Agriculture, Farming, Uncategorized

When Things Aren’t Going Quite Right

This is going to be a really honest post and it will probably be a little bit all over the place. There are a couple things that have been weighing on my heart lately and I want to talk about it.

First, I will say that I have an amazing life. My husband supports me and my crazy dreams. I have a perfect son who is turning out to be a smaller, male version of me. Our farm is becoming more successful and I recently graduated with my Master’s degree in Agricultural and Extension Education. I love my life and I thank God for it every day. That being said, not everything is just perfect.

The last 9 months of my life have been a health disaster for me. First I dealt with pre-eclampsia and HELLP syndrome when I had Kenton. A week later I went back in for an emergency D&C because I had retained a super tiny piece of the placenta and had a 103 degree fever. Then, all fall I worked 50-65 hours a week and was hit with a string of colds, my first ear infection in like 20 years, a sinus infection, and several bouts of gastritis. (Not to mention an ER trip because I was rushing and hit my head pretty hard on a board in the back of my truck). Lately I have just felt blah so I went to see my doctor. When I was there he said “boy, you’ve had kind of a rough year!”Thanks buddy. He then proceeded to have me have my blood drawn several times and an ultrasound of my thyroid done because he thinks I have a chronic condition where my own immune system attacks my thyroid.

The one thing that could probably have prevented (or lessened the effect of) every single one of those things would have been to significantly reduce stress. I should have seen the warning signs from a mile away, but I was too darn stubborn to allow myself to acknowledge that my body was crying out for a reduction in stress. Now here I sit, with a condition that could either resolve in a year or it could last the rest of my life because I put my body through more than it could handle. My case is extreme. Most people do not subject themselves to the level of both external and internal stress that I did from last summer through now, but I hope that I can serve as an example for what NOT to do to yourself.

Something else that has been weighing on me lately is also stress related and has added a little more concern to my life because I spend all day at my real job worrying about farmers. Right now is a really hard time to be a commodity farmer and it makes me very thankful that I have a niche market I work with. Crop prices are really, really low. In many cases farmers can’t cover their cost of production. The dairy industry is in a crisis. We have bred cows to be better milkers and as a result there are less dairy cows than there used to be, but we are producing more milk. Because we are producing more milk, prices keep dropping, farmers are selling out.

Farmers’ whole lives are farming. Day in and day out it is what they love and it is how they have chosen to raise their families. Farming is less of a career and more of a lifestyle. But what does a farmer do when he fails? When for the second year in a row he can’t pay his bills and prices are so low he probably won’t be able to pay them this year either? What does he do when he feels like he is letting down both the generations that came before him and the one he is trying to raise?

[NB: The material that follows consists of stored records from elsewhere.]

Lemma register_port_eval s h port :
  is_Some (host_of s (MSG_host_get_name h)) →
  ∃ s', register_port (Some h) port s = Done tt s' ∧ s' = set_list_host (list_host s') s ∧
    port_of s' (MSG_host_get_name h) port =
      Some (match port_of s (MSG_host_get_name h) port with
            | Some t => mk_port (port_num t) (real_port t) (port_option t)
                          (s32 (amount_socket t + 1)) (bind_socket t)
            | None => mk_port port 0 0 1 NULL
            end) ∧
    (∀ n q, n ≠ MSG_host_get_name h ∨ q ≠ port → port_of s' n q = port_of s n q) ∧
    (∀ n, is_Some (host_of s n) → host_ip <$> host_of s' n = host_ip <$> host_of s n).
Proof.
  intros [hd Hh]. rewrite (port_of_host s h hd port Hh).
  destruct (xbt_dict_get_or_null (host_port hd) (sprintf_d port)) as [t|] eqn:Et.
  all: edestruct (put_port_eval s (MSG_host_get_name h) hd port) as (s' & He & Hs & Hn & Ho & Hp & Hq);
    [exact Hh|]; exists s'; (split; [unfold register_port; eval_with (host_desc_eval s h hd Hh);
      cbn [fst snd]; rewrite Et; exact He|]); (split; [exact Hs|]); (split; [exact Hp|]);
    (split; [exact Hq|]); intros n _;
    (destruct (decide (n = MSG_host_get_name h)) as [-> |Hne]; [by rewrite Hn, Hh|by rewrite Ho]).
Qed.

Lemma register_port_uses s h port :
  is_Some (host_of s (MSG_host_get_name h)) → ports_ok s →
  ∃ s', register_port (Some h) port s = Done tt s' ∧ s' = set_list_host (list_host s') s ∧
    uses s' (MSG_host_get_name h) port = uses s (MSG_host_get_name h) port + 1 ∧
    (∀ n q, n ≠ MSG_host_get_name h ∨ q ≠ port → uses s' n q = uses s n q).
Proof.
  intros Hh Hok. destruct (register_port_eval s h port Hh) as (s' & He & Hs & Hp & Hq & _).
  exists s'. split; [done|]. split; [done|]. unfold uses. rewrite Hp. split.
  - destruct (port_of s (MSG_host_get_name h) port) as [d|] eqn:Ed; [|done]. simpl.
    apply Hok in Ed. apply swrap_small; unfold is_s; lia.
  - intros n q Hnq. by rewrite Hq.
Qed.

Right now farmer suicide rates are climbing. They don’t feel like they have any other course of action so they are ending their lives. I don’t know what we can do to stop it, but it terrifies me every day that I will get the call that I have lost one of my guys because they just couldn’t do it anymore. It is hard for me to understand what a dark place they must be in to think that their lives are worthless, but I am hopeful that the more we talk about it, the more we can bring the problem into the light and help the farmers that are dealing with that kind of burden. Fortunately, mental health crisis hotlines have been set up specifically for this and resources are being dispatched to try to reduce that massive suicide rate.

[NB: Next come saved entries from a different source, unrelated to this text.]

(* ===== verification/SysFiles.v ===== *)
(** The handlers of the system calls on files: src/src/sys_open.c, sys_creat.c,
    sys_close.c, sys_dup.c, sys_dup2.c, sys_pipe.c, sys_lseek.c, sys_fcntl.c. *)
From S2P Require Import Prelude Libc External State Monad DataUtils ProcessDescriptor.
From S2P Require Import PtraceUtils Sockets Print Communication SocketOps.
Local Open Scope string_scope.
Local Open Scope Z_scope.
Open Scope sim_scope.

Definition F_DUPFD : Z := 0.
Definition F_GETFD : Z := 1.
Definition F_SETFD : Z := 2.
Definition F_GETFL : Z := 3.
Definition F_SETFL : Z := 4.
Definition F_GETLK : Z := 5.
Definition F_SETLK : Z := 6.
Definition F_SETLKW : Z := 7.
Definition F_SETOWN : Z := 8.
Definition F_GETOWN : Z := 9.
Definition F_DUPFD_CLOEXEC : Z := 1030.
Definition F_RDLCK : Z := 0.
Definition F_WRLCK : Z := 1.
Definition F_UNLCK : Z := 2.

(** The bytes a lock covers, as [fcntl] records them: first and last. *)
Definition lock_range (begin len : Z) : Z * Z :=
  if 0 <? len then (s64 begin, s64 (begin + len - 1))
  else (s64 (begin + len), s64 (begin - 1)).

Section SysFiles.
Context `{X : Xbt} `{Wd : World}.

(** A new descriptor of type [FD_CLASSIC]; [refcount] goes from 0 to 1 once it is
    in the table. *)
Definition new_classic (proc fd flags mode : Z) : M Z :=
  let! file_desc := alloc_fd (FdPlain
    (mk_fd FD_CLASSIC proc fd 0 0 flags mode 0 0 0 0 0 0 0 0)) in
  process_descriptor_set_fd proc fd file_desc ;;
  fd_ref file_desc 1 ;;
  ret file_desc.

Definition syscall_open (reg : reg_s) (proc : Z) : M unit :=
  let! e := proc_entering proc in
  if e then proc_inside proc else
  proc_outside proc ;;
  let! p := get_proc proc in
  let! _ := ptrace_cpy (pd_pid p) (arg reg 0) 200 in
  if 0 <=? s32 (reg_ret reg) then
    let mode := if Z.land (arg reg 1) O_CREAT =? O_CREAT then s32 (arg reg 2) else 0 in
    let! file_desc := new_classic proc (s32 (reg_ret reg)) (s32 (arg reg 1)) mode in
    if Z.land (arg reg 1) O_CLOEXEC =? O_CLOEXEC
    then upd_fd file_desc (λ d, set_fd_flags (Z.lor (fd_flags d) FD_CLOEXEC) d)
    else ret tt
  else ret tt.

Definition syscall_creat_post (reg : reg_s) (proc : Z) : M unit :=
  proc_outside proc ;;
  let! p := get_proc proc in
  let! _ := ptrace_cpy (pd_pid p) (arg reg 0) 200 in
  (if 0 <=? s32 (reg_ret reg) then
     let! _ := new_classic proc (s32 (reg_ret reg)) (Z.lor (Z.lor O_CREAT O_WRONLY) O_TRUNC)
                 (s32 (arg reg 1)) in
     ret tt
   else ret tt) ;;
  if_strace (print_creat_syscall reg proc).

Definition syscall_creat (reg : reg_s) (proc : Z) : M unit :=
  let! e := proc_entering proc in
  if e then proc_inside proc else syscall_creat_post reg proc.

(** [proc_outside] is only reached when the call succeeded. *)
Definition syscall_close (reg : reg_s) (proc : Z) : M unit :=
  let! e := proc_entering proc in
  if e then proc_inside proc
  else if reg_ret reg =? 0 then
    proc_outside proc ;;
    let fd := s32 (arg reg 0) in
    process_close_call proc fd ;;
    if_strace
      (stprintf proc ("close(" +:+ show_d fd +:+ ")") ;;
       stprintf_tabto proc ;;
       stprintf proc ("= " +:+ show_lu (reg_ret reg)) ;;
       stprintf_eol proc)
  else ret tt.

(** [xbt_dynar_foreach(ends, cpt, end) if (...) push(ends, dup_end)]: the pushed
    ends are visited too. *)
Fixpoint dup_ends (fuel : nat) (d : dynar pipe_end) (cpt : nat) (oldfd newfd proc : Z)
    : option (dynar pipe_end) :=
  match xbt_dynar_get_cpy d cpt with
  | None => Some d
  | Some e =>
    match fuel with
    | O => None
    | S fuel =>
      let d' := if (u32 (pe_fd e) =? u32 oldfd) && (pe_proc e =? proc)
                then xbt_dynar_push d (mk_end (s32 newfd) (pe_proc e)) else d in
      dup_ends fuel d' (S cpt) oldfd newfd proc
    end
  end.

(** Twice the length: every end present at the start adds at most one, and an
    added end, when [newfd] differs from [oldfd], adds none. *)
Definition dup_pipe_ends (d : dynar pipe_end) (oldfd newfd proc : Z) : M (dynar pipe_end) :=
  of_option Out_of_fuel (dup_ends (2 * xbt_dynar_length d) d 0 oldfd newfd proc).

Definition dup_pipe (file_desc oldfd newfd proc : Z) : M unit :=
  let! d := get_fd file_desc in
  if fd_type d =? FD_PIPE then
    let! pi := get_pipe (fd_pipe d) in
    let! re := dup_pipe_ends (read_end pi) oldfd newfd proc in
    put_pipe (fd_pipe d) (mk_pipe re (write_end pi)) ;;
    let! we := dup_pipe_ends (write_end pi) oldfd newfd proc in
    put_pipe (fd_pipe d) (mk_pipe re we)
  else ret tt.

Definition syscall_dup_post (reg : reg_s) (proc : Z) : M unit :=
  proc_outside proc ;;
  let oldfd := s32 (arg reg 0) in
  let newfd := s32 (reg_ret reg) in
  let! file_desc := process_descriptor_get_fd proc oldfd in
  fd_ref file_desc 1 ;;
  process_descriptor_set_fd proc newfd file_desc ;;
  dup_pipe file_desc oldfd newfd proc.

Definition syscall_dup (reg : reg_s) (proc : Z) : M unit :=
  let! e := proc_entering proc in
  if e then proc_inside proc else syscall_dup_post reg proc.

Definition syscall_dup2_post (reg : reg_s) (proc : Z) : M unit :=
  proc_outside proc ;;
  let oldfd := s32 (arg reg 0) in
  let newfd := s32 (arg reg 1) in
  let! file_desc := process_descriptor_get_fd proc oldfd in
  fd_ref file_desc 1 ;;
  let! file_desc_new := process_descriptor_get_fd proc newfd in
  (if negb (file_desc_new =? NULL) then
     fd_ref file_desc_new (-1) ;; process_close_call proc newfd
   else ret tt) ;;
  process_descriptor_set_fd proc newfd file_desc ;;
  dup_pipe file_desc oldfd newfd proc.

Definition syscall_dup2 (reg : reg_s) (proc : Z) : M unit :=
  let! e := proc_entering proc in
  if e then proc_inside proc else syscall_dup2_post reg proc.

Definition new_pipe_fd (proc fd pi : Z) : M unit :=
  let! file_desc := alloc_fd (FdPlain (mk_fd FD_PIPE proc fd 0 pi 0 0 0 0 0 0 0 0 0 0)) in
  process_descriptor_set_fd proc fd file_desc ;;
  fd_ref file_desc 1.

(** [p1] is computed from the first descriptor of the array. *)
Definition syscall_pipe_post (reg : reg_s) (proc : Z) : M unit :=
  proc_outside proc ;;
  let! p := get_proc proc in
  let! filedes := ptrace_cpy (pd_pid p) (arg reg 0) (2 * 4) in
  if s32 (reg_ret reg) =? 0 then
    let p0 := s32 (le_decode (take 4 filedes)) in
    let p1 := s32 (p0 + 1) in
    let! pi := alloc_pipe (mk_pipe (xbt_dynar_push xbt_dynar_new (mk_end p0 proc))
                                   (xbt_dynar_push xbt_dynar_new (mk_end p1 proc))) in
    new_pipe_fd proc p0 pi ;;
    new_pipe_fd proc p1 pi
  else ret tt.

Definition syscall_pipe (reg : reg_s) (proc : Z) : M unit :=
  let! e := proc_entering proc in
  if e then proc_inside proc else syscall_pipe_post reg proc.

Definition process_lseek_call (reg : reg_s) (proc : Z) : M unit :=
  let! file_fd := process_descriptor_get_fd proc (s32 (arg reg 0)) in
  let ret_off := s64 (reg_ret reg) in
  (if 0 <=? ret_off then upd_fd file_fd (set_fd_offset ret_off) else ret tt) ;;
  if_strace (print_lseek_syscall reg proc).

Definition syscall_lseek (reg : reg_s) (proc : Z) : M unit :=
  let! e := proc_entering proc in
  if e then
    proc_inside proc ;;
    process_lseek_call reg proc ;;
    if_strace (print_lseek_syscall reg proc)
  else
    proc_outside proc ;;
    if_strace (print_lseek_syscall reg proc).

(** ** [fcntl] *)

(** The descriptor of [F_DUPFD] and [F_DUPFD_CLOEXEC]. *)
Definition fcntl_dup (proc fd : Z) (a : fd_descriptor) (flags : Z) : M unit :=
  let! dup := alloc_fd (FdPlain
    (mk_fd (fd_type a) proc fd (fd_stream a) (fd_pipe a) flags 0 1 0 0 0 0 0 0 0)) in
  process_descriptor_set_fd proc fd dup.

Definition dupfd_flags (flags : Z) : Z :=
  if Z.land flags O_CLOEXEC =? O_CLOEXEC then Z.land flags (Z.lnot O_CLOEXEC)
  else if Z.land flags FD_CLOEXEC =? FD_CLOEXEC then Z.land flags (Z.lnot FD_CLOEXEC)
  else flags.

Definition process_fcntl_call (reg : reg_s) (proc : Z) : M unit :=
  let cmd := s32 (arg reg 1) in
  let cmd_arg := s64 (arg reg 2) in
  let! p := get_proc proc in
  let! lock := (if (cmd =? F_GETLK) || (cmd =? F_SETLK) || (cmd =? F_SETLKW) then
                  let! b := ptrace_cpy (pd_pid p) (arg reg 2) sizeof_flock in
                  ret (flock_decode b)
                else ret (flock_decode [])) in
  if s32 (reg_ret reg) =? -1 then fail Exit else
  let! a := process_descriptor_get_fd proc (s32 (arg reg 0)) in
  let begin := s64 (l_start lock + l_whence lock) in
  let range := lock_range begin (l_len lock) in
  (if cmd =? F_DUPFD then
     let! d := get_fd a in
     fcntl_dup proc (s32 (reg_ret reg)) d (dupfd_flags (fd_flags d))
   else if cmd =? F_DUPFD_CLOEXEC then
     let! d := get_fd a in
     fcntl_dup proc (s32 (reg_ret reg)) d (Z.lor (fd_flags d) FD_CLOEXEC)
   else if cmd =? F_GETFD then ret tt
   else if cmd =? F_SETFD then
     if cmd_arg =? FD_CLOEXEC
     then upd_fd a (λ d, set_fd_flags (Z.lor (fd_flags d) (s32 cmd_arg)) d)
     else fail Exit
   else if cmd =? F_GETFL then ret tt
   else if cmd =? F_SETFL then
     if (cmd_arg =? O_APPEND) || (cmd_arg =? O_ASYNC) || (cmd_arg =? O_NONBLOCK)
     then upd_fd a (λ d, set_fd_flags (Z.lor (fd_flags d) (s32 cmd_arg)) d)
     else ret tt
   else if cmd =? F_GETLK then
     if l_type lock =? F_UNLCK
     then upd_fd a (λ d, set_fd_lock (fd_lock d) F_UNLCK (fd_begin d) (fd_end d) (fd_proc_locker d) d)
     else upd_fd a (λ d, set_fd_lock (fd_lock d) (l_type lock) range.1 range.2 (l_pid lock) d)
   else if cmd =? F_SETLK then
     if reg_ret reg =? 0 then
       if (l_type lock =? F_RDLCK) || (l_type lock =? F_WRLCK)
       then upd_fd a (set_fd_lock 1 (l_type lock) range.1 range.2 (l_pid lock))
       else upd_fd a (set_fd_lock 0 F_UNLCK 0 0 0)
     else ret tt
   else if cmd =? F_SETLKW then
     if reg_ret reg =? 0 then upd_fd a (set_fd_lock 1 (l_type lock) range.1 range.2 (l_pid lock))
     else ret tt
   else if cmd =? F_GETOWN then upd_fd a (set_fd_sig (s32 (reg_ret reg)))
   else if cmd =? F_SETOWN then upd_fd a (set_fd_sig (s32 (arg reg 2)))
   else ret tt) ;;
  if_strace (print_fcntl_syscall reg proc).

Definition syscall_fcntl (reg : reg_s) (proc : Z) : M unit :=
  let! e := proc_entering proc in
  if e then proc_inside proc
  else
    proc_outside proc ;;
    if_strace (print_fcntl_syscall reg proc) ;;
    process_fcntl_call reg proc.

End SysFiles.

I guess what I’m getting at here is that your physical and mental health are really important. Whether you think about them daily or not, you should make taking care of yourself a top priority. When you let it fall behind things like a paycheck, school, a baby, 2 jobs, or a farm, your physical and mental health can get away from you before you even realize what has happened. So spend some time taking care of yourself. You have people that love you and need you to be healthy.

Moving forward I hope to be more open for you guys. I want you to know exactly what I’m handling and what is happening on the farm. I haven’t been communicative on here lately and its probably because of the million other things I have had going on. So I promise that I will do better and I promise that I will talk about the farm, family, health, and nutrition in the coming months as I work to find a balance of those things in my life.